Knowledge Ecology International
- Formation: 1995
- Founder: Ralph Nadar
- Headquarters: Washington, D.C.
- Website: https://www.keionline.org/

= Knowledge Ecology International =

Knowledge Ecology International (KEI) is a non-governmental organization. It was founded by Ralph Nader in 1995 and was then called Consumer Project on Technology. It deals with issues related to the effects of intellectual property on public health, cyberlaw and e-commerce, and competition policy. It has fought the Microsoft monopoly, the ICANN monopoly, software patents, and business method patents. It has supported free software in government, open access for the Internet, and privacy regulation. KEI works on access to medicines, including a major effort on compulsory licensing of patents.

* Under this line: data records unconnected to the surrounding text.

(* ===== verification/TreeFlush.v ===== *)
(** * The tree backend: nodes, flushing and starting (src/storage/tree/tree.go)

    The backend keeps the nodes of its own tree on the device it describes: a node is saved where
    the allocator says, and its id is its location.  [tree_Flush] saves the tree while it already
    works on a temporary copy whose free space changes with every saved node, frees the nodes that
    only the previous tree had, and writes a superblock with the location of the root and the log of
    what the copy did.  [tree_Init] finds the best superblock of a device and applies its log. *)
From stdpp Require Import base list sets strings sorting gmap.
From Stdlib Require Import ZArith Lia Ascii.
From S2P Require Import Prelude OrderedMap Util IBNode IBStack IBTree IBPersist NodeBytes LinkedList Cart Codec Backend TreeLocation TreeBackend.

(** ** What the backend uses of transactions, beyond their operations

    [tx_NewTransaction load root] is a transaction on the tree under [root], whose stored nodes are
    loaded by [load]. *)
Class TxNodes (T : Type) := {
  tx_NewTransaction : (BlockId → option NodeData) → Node → T;
  tx_Root : T → res Node
}.

(** The generated encoders of superblocks and logs, and whether mlog prints anything. *)
Class TreeEnv := {
  tree_msgp :: NodeMsgp;
  sb_MarshalMsg : Superblock → gerr string;
  sb_UnmarshalMsg : string → gerr Superblock;
  ops_MarshalMsg : list OpEntry → gerr string;
  ops_UnmarshalMsg : string → gerr (list OpEntry);
  mlog_IsEnabled : bool
}.

(** ** State

    The fields that [TreeBackend.treeBackend] leaves out. *)
Record nodeBackend (T R : Type) : Type := mkNB {
  nb : treeBackend T R;
  savedRoot : Node;
  unchangedRoot : Node;
  rootBlockId : BlockId;
  nodeDataCache : XXXCart NodeData;
  currentMap : gset string;
  superIndex : Z
}.
Arguments mkNB {T R} _ _ _ _ _ _ _.
Arguments nb {T R} _.
Arguments savedRoot {T R} _.
Arguments unchangedRoot {T R} _.
Arguments rootBlockId {T R} _.
Arguments nodeDataCache {T R} _.
Arguments currentMap {T R} _.
Arguments superIndex {T R} _.

Definition sb_Generation (f : Z → Z) (s : Superblock) : Superblock :=
  mkSB (f (Generation s)) (BytesUsed s) (BytesTotal s) (RootLocation s) (Pending s) (PendingLocation s).
Definition sb_RootLocation (l : LocationSlice) (s : Superblock) : Superblock :=
  mkSB (Generation s) (BytesUsed s) (BytesTotal s) l (Pending s) (PendingLocation s).
Definition sb_PendingLocation (l : option LocationSlice) (s : Superblock) : Superblock :=
  mkSB (Generation s) (BytesUsed s) (BytesTotal s) (RootLocation s) (Pending s) l.

Section code.
Context {T R : Type} `{TxStore T} `{TxNodes T} `{TreeEnv} (codec : Codec R).
(** The pointers of two nodes. *)
Context (ptr_eq : Node → Node → bool).
Abbreviation nbackend := (nodeBackend T R).

Definition upd_nb (f : treeBackend T R → treeBackend T R) (self : nbackend) : nbackend :=
  mkNB (f (nb self)) (savedRoot self) (unchangedRoot self) (rootBlockId self) (nodeDataCache self)
    (currentMap self) (superIndex self).
(** A method of [treeBackend] on the whole. *)
Definition on_nb (f : treeBackend T R → res (treeBackend T R)) (self : nbackend) : res nbackend :=
  let! b := f (nb self) in Ok (upd_nb (λ _, b) self).
Definition set_nodeDataCache (c : XXXCart NodeData) (self : nbackend) : nbackend :=
  mkNB (nb self) (savedRoot self) (unchangedRoot self) (rootBlockId self) c (currentMap self) (superIndex self).
Definition set_currentMap (c : gset string) (self : nbackend) : nbackend :=
  mkNB (nb self) (savedRoot self) (unchangedRoot self) (rootBlockId self) (nodeDataCache self) c (superIndex self).
Definition set_saved (root : Node) (bid : BlockId) (self : nbackend) : nbackend :=
  mkNB (nb self) root (unchangedRoot self) bid (nodeDataCache self) (currentMap self) (superIndex self).
Definition set_unchanged (root : Node) (self : nbackend) : nbackend :=
  mkNB (nb self) (savedRoot self) root (rootBlockId self) (nodeDataCache self) (currentMap self) (superIndex self).
Definition set_superIndex (i : Z) (self : nbackend) : nbackend :=
  mkNB (nb self) (savedRoot self) (unchangedRoot self) (rootBlockId self) (nodeDataCache self) (currentMap self) i.
Definition set_flushing (v : bool) (self : nbackend) : nbackend :=
  upd_nb (λ b, mkTB (sb b) (t b) (p b) v (rnd b)) self.

(** ** Nodes *)

(** A child that refers past the end of the device. *)
Fixpoint sanity_entries (s : Z) (ls : LocationSlice) : res unit :=
  match ls with
  | [] => Ok tt
  | le :: ls' => if (s <? Offset le)%Z then Panic "Out of bounds location in child" else sanity_entries s ls'
  end.
Fixpoint sanity_children (s : Z) (cl : list (Key * string)) : res unit :=
  match cl with
  | [] => Ok tt
  | c :: cl' =>
      let! ls := NewLocationSliceFromBlockId c.2 in
      let! _ := sanity_entries s ls in
      sanity_children s cl'
  end.
Definition sanityCheckNodeData (s : Z) (nd : option NodeData) : res unit :=
  if negb mlog_IsEnabled then Ok tt
  else
    let! nd := deref nd in
    if nd_Leafy nd then Ok tt else sanity_children s (nd_Children nd).

Definition tree_LoadNode (id : BlockId) (self : nbackend) : res (option NodeData * nbackend) :=
  let! r := Cart_Get id (nodeDataCache self) in
  let self := set_nodeDataCache r.2 self in
  match r.1 with
  | Some nd => Ok (Some nd, self)
  | None =>
      let! ls := NewLocationSliceFromBlockId id in
      let! b := ReadData codec ls (nb self) in
      let! nd := NewNodeDataFromBytes (default "" b) in
      let! _ := sanityCheckNodeData (file_Size (p (nb self))) nd in
      let! c := Cart_Set id nd (nodeDataCache self) in
      Ok (nd, set_nodeDataCache c self)
  end.

Definition mark_current (ids : list string) (self : nbackend) : nbackend :=
  set_currentMap (list_to_set ids ∪ currentMap self) self.

Definition tree_SaveNode (nd : NodeData) (self : nbackend) : res (BlockId * nbackend) :=
  let self := if nd_Leafy nd then self else mark_current (map snd (nd_Children nd)) self in
  match EncodeBytes codec (ToBytes nd) "" (rnd (nb self)) with
  | (inl err, _) => Panic "SaveNode unable to encode data"
  | (inr b, rnd') =>
      let! r := allocateSlice (Z.of_nat (String.length b)) (set_rnd rnd' (nb self)) in
      let! tb := WriteData r.1 b r.2 in
      let bid := ToBlockId (default [] r.1) in
      let self := mark_current [bid] (upd_nb (λ _, tb) self) in
      let! c := Cart_Set bid (Some nd) (nodeDataCache self) in
      Ok (bid, set_nodeDataCache c self)
  end.

(** The nodes a transaction can load now. *)
Definition load_of (self : nbackend) (id : BlockId) : option NodeData :=
  match tree_LoadNode id self with Ok r => r.1 | _ => None end.

#[export] Instance tree_nodes : TreeBackend nbackend :=
  {| SaveNode := tree_SaveNode; LoadNode := load_of |}.

Definition newTransaction (root : Node) (self : nbackend) : nbackend :=
  upd_nb (set_t (tx_NewTransaction (load_of self) root)) self.

(** ** Flushing *)

(** The loop over the children of a node. *)
Fixpoint purge_children (purge : NodeData → BlockId → nbackend → res nbackend) (cl : list (Key * string))
  (self : nbackend) : res nbackend :=
  match cl with
  | [] => Ok self
  | c :: cl' =>
      let bid2 := c.2 in
      let! r := tree_LoadNode bid2 self in
      let! nd2 := deref r.1 in
      let! self := purge nd2 bid2 r.2 in
      purge_children purge cl' self
  end.

(** The nodes of the old tree that are not part of the new one are freed; [fuel] bounds the depth. *)
Fixpoint purgeNonCurrent (fuel : nat) (nd : NodeData) (bid : BlockId) (self : nbackend) : res nbackend :=
  match fuel with
  | O => NoFuel
  | S fuel' =>
      if keqb bid "" then Ok self
      else
        let! _ := sanityCheckNodeData (file_Size (p (nb self))) (Some nd) in
        if decide (bid ∈ currentMap self) then Ok self
        else
          let! self :=
            if nd_Leafy nd then Ok self
            else purge_children (purgeNonCurrent fuel') (nd_Children nd) self in
          let! ls := NewLocationSliceFromBlockId bid in
          on_nb (freeSlice ls) self
  end.

(** [b, err := v.MarshalMsg(nil)], then [self.Codec.EncodeBytes(b, nil)]. *)
Definition encode (m : gerr string) (self : nbackend) : res (string * nbackend) :=
  match m with
  | inl err => Panic err
  | inr b =>
      match EncodeBytes codec b "" (rnd (nb self)) with
      | (inl err, _) => Panic err
      | (inr b, rnd') => Ok (b, upd_nb (set_rnd rnd') self)
      end
  end.

(** The log is written to space of its own, which grows until the log with this very allocation
    fits. *)
Fixpoint offload_loop (fuel : nat) (s : Z) (self : nbackend) : res (option LocationSlice * nbackend) :=
  match fuel with
  | O => NoFuel
  | S fuel' =>
      let! r := allocateSlice s (nb self) in
      let self := upd_nb (λ _, r.2) self in
      let! e := encode (ops_MarshalMsg (Pending (sb (nb self)))) self in
      let '(b, self) := (e : string * nbackend) in
      if (Z.of_nat (String.length b) <=? s)%Z then
        let! self := on_nb (WriteData r.1 b) self in Ok (r.1, self)
      else
        let! self := on_nb (freeSlice (default [] r.1)) self in
        offload_loop fuel' (Z.of_nat (String.length b) + 1234) self
  end.

(** The two turns of the loop around the superblock; what is returned is [pending]. *)
Definition writeSuperblock (fuel : nat) (ofs : Z) (self : nbackend) : res (list OpEntry * nbackend) :=
  let! e := encode (sb_MarshalMsg (sb (nb self))) self in
  let '(b, self) := (e : string * nbackend) in
  let n := Z.of_nat (String.length b) in
  if (n <=? superBlockSize)%Z then
    let! self := on_nb (WriteData (Some [mkLE ofs n]) b) self in Ok ([], self)
  else
    let! r := offload_loop fuel (n + 1234) self in
    let pending := Pending (sb (nb r.2)) in
    let self := upd_nb (upd_sb (λ s, sb_Pending (λ _, []) (sb_PendingLocation r.1 s))) r.2 in
    let! e := encode (sb_MarshalMsg (sb (nb self))) self in
    let '(b, self) := (e : string * nbackend) in
    let n := Z.of_nat (String.length b) in
    if (n <=? superBlockSize)%Z then
      let! self := on_nb (WriteData (Some [mkLE ofs n]) b) self in Ok (pending, self)
    else Panic "Too large superblock".

(** The tree is saved, and what only the old one had is freed. *)
Definition flushNodes (fuel : nat) (root : Node) (self : nbackend) : res (Node * BlockId * nbackend) :=
  let self := newTransaction root (set_flushing true self) in
  let! r := CommitTo root self in
  let '(newRoot, bid, self) := (r : Node * BlockId * nbackend) in
  let! self := purgeNonCurrent fuel (data_of_node (savedRoot self)) (rootBlockId self) self in
  Ok (newRoot, bid, self).

(** The superblock of the new tree, before it is written, and where it goes. *)
Definition nextSuperblock (bid : BlockId) (self : nbackend) : res (Z * nbackend) :=
  let! root := NewLocationSliceFromBlockId bid in
  let self := upd_nb (upd_sb (λ s, sb_RootLocation root (sb_Generation (λ g, wrap64 (g + 1)) s))) self in
  let self := set_superIndex (superIndex self + 1)%Z self in
  let! n := numberOfSuperBlocks (nb self) in
  if n =? 0 then Panic "integer divide by zero"
  else Ok (superBlockOffset (Z.to_nat (Z.rem (superIndex self) (Z.of_nat n))), self).

(** The new tree replaces the temporary one, and the log is applied to it. *)
Definition finishFlush (newRoot : Node) (bid : BlockId) (pending : list OpEntry) (self : nbackend) : res nbackend :=
  let self := set_saved newRoot bid self in
  let self := newTransaction newRoot self in
  let self := set_flushing false self in
  let! self :=
    match PendingLocation (sb (nb self)) with
    | None => Ok self
    | Some ls =>
        let self := upd_nb (upd_sb (sb_Pending (λ _, pending))) self in
        let! self := on_nb (freeSlice ls) self in
        Ok (upd_nb (upd_sb (sb_PendingLocation None)) self)
    end in
  let! self := on_nb flushPending self in
  let! root := tx_Root (t (nb self)) in
  Ok (set_currentMap ∅ (set_unchanged root self)).

Definition tree_Flush (fuel : nat) (self : nbackend) : res nbackend :=
  let! root := tx_Root (t (nb self)) in
  if ptr_eq root (unchangedRoot self) then Ok self
  else
    let! r := flushNodes fuel root self in
    let '(newRoot, bid, self) := (r : Node * BlockId * nbackend) in
    let! r := nextSuperblock bid self in
    let! r := writeSuperblock fuel r.1 r.2 in
    finishFlush newRoot bid r.1 r.2.

(** ** Starting *)

(** A superblock as it is read, or nothing when it is invalid or older than [best]. *)
Fixpoint append_free (ls : LocationSlice) (self : nbackend) : nbackend :=
  match ls with
  | [] => self
  | le :: ls' => append_free ls' (upd_nb (λ b, add_used (- BlockSize le) (appendOp le true b)) self)
  end.
Definition readSuperblock (i : nat) (best : option Superblock) (self : nbackend) : res (option Superblock * nbackend) :=
  let! b := ReadData codec [mkLE (superBlockOffset i) superBlockSize] (nb self) in
  match b with
  | None => Ok (best, self)
  | Some b =>
      match sb_UnmarshalMsg b with
      | inl _ => Ok (best, self)
      | inr s =>
          if match best with Some bs => (Generation s <? Generation bs)%Z | None => false end then Ok (best, self)
          else
            match PendingLocation s with
            | None | Some [] => Ok (Some s, self)
            | Some ls =>
                let! b := ReadData codec ls (nb self) in
                match b with
                | None => Ok (best, self)
                | Some b =>
                    match ops_UnmarshalMsg b with
                    | inl _ => Ok (best, self)
                    | inr os =>
                        Ok (Some (sb_PendingLocation None (sb_Pending (λ _, os) s)), append_free ls self)
                    end
                end
            end
      end
  end.
Fixpoint init_loop (slots : list nat) (best : option Superblock) (self : nbackend) : res (option Superblock * nbackend) :=
  match slots with
  | [] => Ok (best, self)
  | i :: slots' => let! r := readSuperblock i best self in init_loop slots' r.1 r.2
  end.

(** The backend before it has looked at the device [f].  The transaction is nil until the end of
    [Init], and not used before. *)
Definition newTreeBackend (cacheSize : Z) (f : inMemoryFile) (r : R) : nbackend :=
  mkNB (mkTB (mkSB 0 0 0 [] [] None) (tx_NewTransaction (λ _, None) NewRoot) f false r)
    NewRoot NewRoot "" (Cart_Init (IOr cacheSize [1234%Z])) ∅ 0.

Definition tree_Init (cacheSize : Z) (f : inMemoryFile) (r : R) : res nbackend :=
  let self := newTreeBackend cacheSize f r in
  let! n := calculateNumberOfSuperBlocks (file_Size f) in
  let! r := init_loop (seq 0 n) None self in
  let '(best, self) := (r : option Superblock * nbackend) in
  match best with
  | None => Ok (newTransaction NewRoot (set_unchanged NewRoot (set_saved NewRoot "" self)))
  | Some s =>
      let bid := ToBlockId (RootLocation s) in
      let! r := tree_LoadNode bid self in
      let! nd := deref r.1 in
      let root := node_of_data (Some bid) nd in
      let self := upd_nb (upd_sb (λ _, s)) (set_saved root bid r.2) in
      let self := newTransaction root (set_unchanged root self) in
      on_nb flushPending self
  end.

End code.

Beginning in 2002, CPTech began to work with Tim Hubbard and others on a new trade framework for medical research and development (R&D).

In 2006, the MacArthur Foundation awarded KEI a MacArthur Award for Creative and Effective Institutions, saying in part:

KEI promotes balanced intellectual property polices in U.S. law and in international agreements and norms. It supports providing reasonable benefits and incentives to creators and owners, while making essential knowledge and goods accessible and affordable to the broadest possible public. It is an effective broker and guide in this increasingly complex debate and one that is sought out worldwide.